WORK REQUIRED: Beneath this instruction is a listing. Transcribe from it only the stretch from the line with "Lemma lower_spaced ts" through the line with "rewrite spaced_cons. unfold", both end lines included, exactly as written.

*** Block opens ***

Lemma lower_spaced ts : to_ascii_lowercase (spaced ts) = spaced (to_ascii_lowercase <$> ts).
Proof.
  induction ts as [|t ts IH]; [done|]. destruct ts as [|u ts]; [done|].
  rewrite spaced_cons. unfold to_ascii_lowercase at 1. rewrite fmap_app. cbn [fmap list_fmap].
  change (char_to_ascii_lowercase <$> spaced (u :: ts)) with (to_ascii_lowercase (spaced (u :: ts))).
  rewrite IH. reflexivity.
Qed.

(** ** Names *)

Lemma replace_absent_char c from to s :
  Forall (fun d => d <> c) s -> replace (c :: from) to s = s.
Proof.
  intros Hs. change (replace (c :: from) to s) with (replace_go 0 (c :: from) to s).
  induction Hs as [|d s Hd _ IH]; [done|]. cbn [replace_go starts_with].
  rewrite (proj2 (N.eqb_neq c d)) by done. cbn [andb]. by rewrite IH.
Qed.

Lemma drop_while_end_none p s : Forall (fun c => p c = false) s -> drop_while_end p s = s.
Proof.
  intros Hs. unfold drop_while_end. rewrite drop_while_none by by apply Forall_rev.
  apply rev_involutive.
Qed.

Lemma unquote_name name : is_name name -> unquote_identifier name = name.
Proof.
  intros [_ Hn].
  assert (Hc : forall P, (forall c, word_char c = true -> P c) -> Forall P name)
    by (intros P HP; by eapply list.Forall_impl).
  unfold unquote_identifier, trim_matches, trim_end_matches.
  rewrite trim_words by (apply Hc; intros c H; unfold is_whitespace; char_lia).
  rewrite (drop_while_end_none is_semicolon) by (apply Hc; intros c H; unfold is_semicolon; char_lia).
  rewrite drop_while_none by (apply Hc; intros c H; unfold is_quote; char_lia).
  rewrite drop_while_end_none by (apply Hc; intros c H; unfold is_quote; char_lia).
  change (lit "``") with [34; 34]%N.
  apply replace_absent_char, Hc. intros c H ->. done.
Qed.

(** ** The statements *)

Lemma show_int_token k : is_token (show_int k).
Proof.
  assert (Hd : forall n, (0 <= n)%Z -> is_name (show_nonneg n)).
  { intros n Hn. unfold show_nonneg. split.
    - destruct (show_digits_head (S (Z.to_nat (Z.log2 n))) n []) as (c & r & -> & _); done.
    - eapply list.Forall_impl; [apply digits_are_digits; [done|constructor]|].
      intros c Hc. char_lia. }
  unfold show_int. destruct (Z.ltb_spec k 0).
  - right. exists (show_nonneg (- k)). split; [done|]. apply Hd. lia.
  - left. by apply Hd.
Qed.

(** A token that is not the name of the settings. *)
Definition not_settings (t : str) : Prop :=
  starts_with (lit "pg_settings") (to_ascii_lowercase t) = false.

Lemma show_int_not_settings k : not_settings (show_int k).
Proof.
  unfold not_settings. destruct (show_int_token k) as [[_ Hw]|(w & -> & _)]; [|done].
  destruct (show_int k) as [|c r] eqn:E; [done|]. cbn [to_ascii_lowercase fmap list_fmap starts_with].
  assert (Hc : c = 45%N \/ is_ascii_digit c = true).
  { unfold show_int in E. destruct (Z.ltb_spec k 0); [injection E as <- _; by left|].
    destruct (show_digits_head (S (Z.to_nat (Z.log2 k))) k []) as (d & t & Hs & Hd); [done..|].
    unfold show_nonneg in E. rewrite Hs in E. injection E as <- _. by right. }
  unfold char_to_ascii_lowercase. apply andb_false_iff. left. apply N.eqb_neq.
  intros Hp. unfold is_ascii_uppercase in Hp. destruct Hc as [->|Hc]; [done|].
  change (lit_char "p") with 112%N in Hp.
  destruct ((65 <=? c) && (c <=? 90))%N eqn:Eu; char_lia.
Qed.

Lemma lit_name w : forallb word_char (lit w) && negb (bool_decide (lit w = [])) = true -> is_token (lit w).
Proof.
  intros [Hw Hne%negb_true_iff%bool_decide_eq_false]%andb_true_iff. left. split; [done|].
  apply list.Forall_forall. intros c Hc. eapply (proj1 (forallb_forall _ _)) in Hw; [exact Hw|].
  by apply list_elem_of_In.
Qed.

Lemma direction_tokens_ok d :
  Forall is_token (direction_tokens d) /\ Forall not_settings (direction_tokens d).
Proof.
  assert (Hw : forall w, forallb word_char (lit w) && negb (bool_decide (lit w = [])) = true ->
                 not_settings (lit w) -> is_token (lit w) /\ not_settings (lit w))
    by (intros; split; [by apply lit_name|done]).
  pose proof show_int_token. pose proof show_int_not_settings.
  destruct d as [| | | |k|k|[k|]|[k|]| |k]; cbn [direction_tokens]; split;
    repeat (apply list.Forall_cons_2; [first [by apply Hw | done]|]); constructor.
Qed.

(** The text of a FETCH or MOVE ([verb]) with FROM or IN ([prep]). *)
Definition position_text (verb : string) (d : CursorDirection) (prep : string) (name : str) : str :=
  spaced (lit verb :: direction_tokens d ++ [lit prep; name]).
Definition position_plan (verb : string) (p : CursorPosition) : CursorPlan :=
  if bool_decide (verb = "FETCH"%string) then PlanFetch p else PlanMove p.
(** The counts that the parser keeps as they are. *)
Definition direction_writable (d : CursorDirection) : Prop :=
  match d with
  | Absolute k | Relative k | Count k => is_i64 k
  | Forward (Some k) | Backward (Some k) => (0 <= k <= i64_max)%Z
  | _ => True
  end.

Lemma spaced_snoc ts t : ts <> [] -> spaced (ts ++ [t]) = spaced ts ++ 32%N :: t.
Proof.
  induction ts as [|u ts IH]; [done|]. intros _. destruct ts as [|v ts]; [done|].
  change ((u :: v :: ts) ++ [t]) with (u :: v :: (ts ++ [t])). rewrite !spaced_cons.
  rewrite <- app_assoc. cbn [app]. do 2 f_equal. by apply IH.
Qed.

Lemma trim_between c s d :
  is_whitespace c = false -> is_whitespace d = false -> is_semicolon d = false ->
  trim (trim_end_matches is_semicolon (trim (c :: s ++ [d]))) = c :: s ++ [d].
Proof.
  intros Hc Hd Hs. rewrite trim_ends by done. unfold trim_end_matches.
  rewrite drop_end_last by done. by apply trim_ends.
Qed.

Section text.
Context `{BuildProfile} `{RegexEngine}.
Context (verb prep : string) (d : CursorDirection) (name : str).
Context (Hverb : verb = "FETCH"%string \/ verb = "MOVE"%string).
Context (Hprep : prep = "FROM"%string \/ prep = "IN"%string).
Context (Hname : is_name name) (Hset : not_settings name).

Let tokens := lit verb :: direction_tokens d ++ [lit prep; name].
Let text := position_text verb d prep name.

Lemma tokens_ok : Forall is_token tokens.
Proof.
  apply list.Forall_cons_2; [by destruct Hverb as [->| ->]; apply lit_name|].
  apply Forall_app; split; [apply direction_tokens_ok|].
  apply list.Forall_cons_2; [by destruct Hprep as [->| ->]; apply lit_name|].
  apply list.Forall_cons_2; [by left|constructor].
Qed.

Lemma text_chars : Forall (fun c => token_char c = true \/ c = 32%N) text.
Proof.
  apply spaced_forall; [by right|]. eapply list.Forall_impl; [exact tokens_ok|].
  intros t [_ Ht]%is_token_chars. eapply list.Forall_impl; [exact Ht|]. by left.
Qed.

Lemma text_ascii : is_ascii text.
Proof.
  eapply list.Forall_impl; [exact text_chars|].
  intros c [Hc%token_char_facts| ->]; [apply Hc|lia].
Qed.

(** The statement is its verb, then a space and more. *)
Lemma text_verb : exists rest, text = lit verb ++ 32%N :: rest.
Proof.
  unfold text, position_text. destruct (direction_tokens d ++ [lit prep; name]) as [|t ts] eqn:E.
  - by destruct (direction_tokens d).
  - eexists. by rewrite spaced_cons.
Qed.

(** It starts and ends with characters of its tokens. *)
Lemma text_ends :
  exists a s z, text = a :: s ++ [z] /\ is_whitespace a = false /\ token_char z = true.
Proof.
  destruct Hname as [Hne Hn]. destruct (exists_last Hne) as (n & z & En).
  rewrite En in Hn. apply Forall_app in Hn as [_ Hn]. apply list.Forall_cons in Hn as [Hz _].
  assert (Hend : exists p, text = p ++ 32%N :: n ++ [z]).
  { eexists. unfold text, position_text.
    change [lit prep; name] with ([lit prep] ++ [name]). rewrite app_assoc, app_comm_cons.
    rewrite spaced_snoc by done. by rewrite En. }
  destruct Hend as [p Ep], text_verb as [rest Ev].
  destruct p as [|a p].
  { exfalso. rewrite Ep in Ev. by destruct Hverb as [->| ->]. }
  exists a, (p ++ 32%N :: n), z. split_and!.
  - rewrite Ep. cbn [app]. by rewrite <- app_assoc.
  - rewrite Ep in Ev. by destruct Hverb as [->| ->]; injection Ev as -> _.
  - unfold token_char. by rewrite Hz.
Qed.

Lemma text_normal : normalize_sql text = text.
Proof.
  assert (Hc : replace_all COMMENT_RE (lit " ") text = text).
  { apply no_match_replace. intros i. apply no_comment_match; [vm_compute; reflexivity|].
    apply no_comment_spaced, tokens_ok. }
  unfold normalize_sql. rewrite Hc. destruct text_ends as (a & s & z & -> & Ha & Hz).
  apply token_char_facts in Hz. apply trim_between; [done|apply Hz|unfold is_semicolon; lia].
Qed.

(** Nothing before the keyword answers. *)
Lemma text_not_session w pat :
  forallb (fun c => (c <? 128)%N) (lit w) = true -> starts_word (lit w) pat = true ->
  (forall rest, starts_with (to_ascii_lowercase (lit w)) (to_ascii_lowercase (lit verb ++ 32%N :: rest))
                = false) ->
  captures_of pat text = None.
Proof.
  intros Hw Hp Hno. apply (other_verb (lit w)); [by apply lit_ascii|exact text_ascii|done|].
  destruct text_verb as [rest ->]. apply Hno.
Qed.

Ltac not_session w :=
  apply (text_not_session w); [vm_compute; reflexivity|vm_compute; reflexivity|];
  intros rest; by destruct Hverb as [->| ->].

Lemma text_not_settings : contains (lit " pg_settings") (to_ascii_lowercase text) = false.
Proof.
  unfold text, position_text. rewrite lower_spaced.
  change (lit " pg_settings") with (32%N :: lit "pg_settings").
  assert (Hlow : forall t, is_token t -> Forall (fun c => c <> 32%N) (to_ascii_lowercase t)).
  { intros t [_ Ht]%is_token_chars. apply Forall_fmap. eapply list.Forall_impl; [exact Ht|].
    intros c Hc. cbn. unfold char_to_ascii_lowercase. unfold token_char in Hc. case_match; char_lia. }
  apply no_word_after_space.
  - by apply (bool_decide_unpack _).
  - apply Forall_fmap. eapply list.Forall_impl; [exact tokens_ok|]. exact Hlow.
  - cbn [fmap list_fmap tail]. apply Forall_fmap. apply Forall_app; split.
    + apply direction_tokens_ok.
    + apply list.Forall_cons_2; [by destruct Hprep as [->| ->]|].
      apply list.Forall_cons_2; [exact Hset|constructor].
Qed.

*** Block closes ***
*** Block opens ***

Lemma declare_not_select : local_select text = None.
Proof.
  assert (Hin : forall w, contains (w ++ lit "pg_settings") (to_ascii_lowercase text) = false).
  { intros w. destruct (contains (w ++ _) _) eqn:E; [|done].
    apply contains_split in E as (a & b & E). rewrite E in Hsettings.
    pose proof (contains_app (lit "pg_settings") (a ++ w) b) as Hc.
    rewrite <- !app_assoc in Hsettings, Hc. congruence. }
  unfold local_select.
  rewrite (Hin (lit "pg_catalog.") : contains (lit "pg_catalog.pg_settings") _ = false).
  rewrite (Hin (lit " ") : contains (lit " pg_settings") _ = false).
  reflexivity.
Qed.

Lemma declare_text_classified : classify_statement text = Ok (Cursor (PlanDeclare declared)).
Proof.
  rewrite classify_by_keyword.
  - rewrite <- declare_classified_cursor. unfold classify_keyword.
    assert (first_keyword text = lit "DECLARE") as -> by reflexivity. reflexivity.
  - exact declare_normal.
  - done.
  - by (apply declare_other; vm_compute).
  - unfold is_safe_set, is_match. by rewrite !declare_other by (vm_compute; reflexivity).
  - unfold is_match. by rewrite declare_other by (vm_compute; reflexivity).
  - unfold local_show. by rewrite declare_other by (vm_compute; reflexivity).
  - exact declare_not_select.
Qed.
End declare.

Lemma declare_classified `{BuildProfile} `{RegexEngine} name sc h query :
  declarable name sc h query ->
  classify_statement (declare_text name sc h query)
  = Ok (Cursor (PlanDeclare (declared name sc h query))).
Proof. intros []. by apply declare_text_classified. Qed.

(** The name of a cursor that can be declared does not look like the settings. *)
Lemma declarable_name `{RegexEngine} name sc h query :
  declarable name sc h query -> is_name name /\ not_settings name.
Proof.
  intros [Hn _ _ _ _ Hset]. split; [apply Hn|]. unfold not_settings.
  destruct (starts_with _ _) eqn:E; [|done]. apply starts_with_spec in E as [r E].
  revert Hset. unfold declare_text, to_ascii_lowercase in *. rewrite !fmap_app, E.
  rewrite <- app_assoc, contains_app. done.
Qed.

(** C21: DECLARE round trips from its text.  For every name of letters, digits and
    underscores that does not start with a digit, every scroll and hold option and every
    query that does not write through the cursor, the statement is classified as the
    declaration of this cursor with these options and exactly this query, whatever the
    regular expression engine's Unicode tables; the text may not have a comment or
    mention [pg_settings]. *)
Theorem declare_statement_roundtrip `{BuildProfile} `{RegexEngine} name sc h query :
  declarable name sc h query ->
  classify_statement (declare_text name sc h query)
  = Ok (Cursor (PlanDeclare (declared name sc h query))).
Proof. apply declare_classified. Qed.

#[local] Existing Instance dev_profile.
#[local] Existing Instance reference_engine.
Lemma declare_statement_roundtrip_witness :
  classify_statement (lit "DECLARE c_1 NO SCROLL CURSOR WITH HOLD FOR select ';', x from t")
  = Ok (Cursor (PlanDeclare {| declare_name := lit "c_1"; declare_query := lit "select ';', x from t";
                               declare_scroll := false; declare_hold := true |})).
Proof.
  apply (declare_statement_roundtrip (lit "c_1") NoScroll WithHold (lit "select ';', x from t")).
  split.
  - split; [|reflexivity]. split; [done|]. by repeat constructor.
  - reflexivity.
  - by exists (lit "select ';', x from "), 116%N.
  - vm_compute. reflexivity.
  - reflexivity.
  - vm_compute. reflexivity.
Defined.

*** Block closes ***

ANSWER SPACE:
Lemma lower_spaced ts : to_ascii_lowercase (spaced ts) = spaced (to_ascii_lowercase <$> ts).
Proof.
  induction ts as [|t ts IH]; [done|]. destruct ts as [|u ts]; [done|].
  rewrite spaced_cons. unfold to_ascii_lowercase at 1. rewrite fmap_app. cbn [fmap list_fmap].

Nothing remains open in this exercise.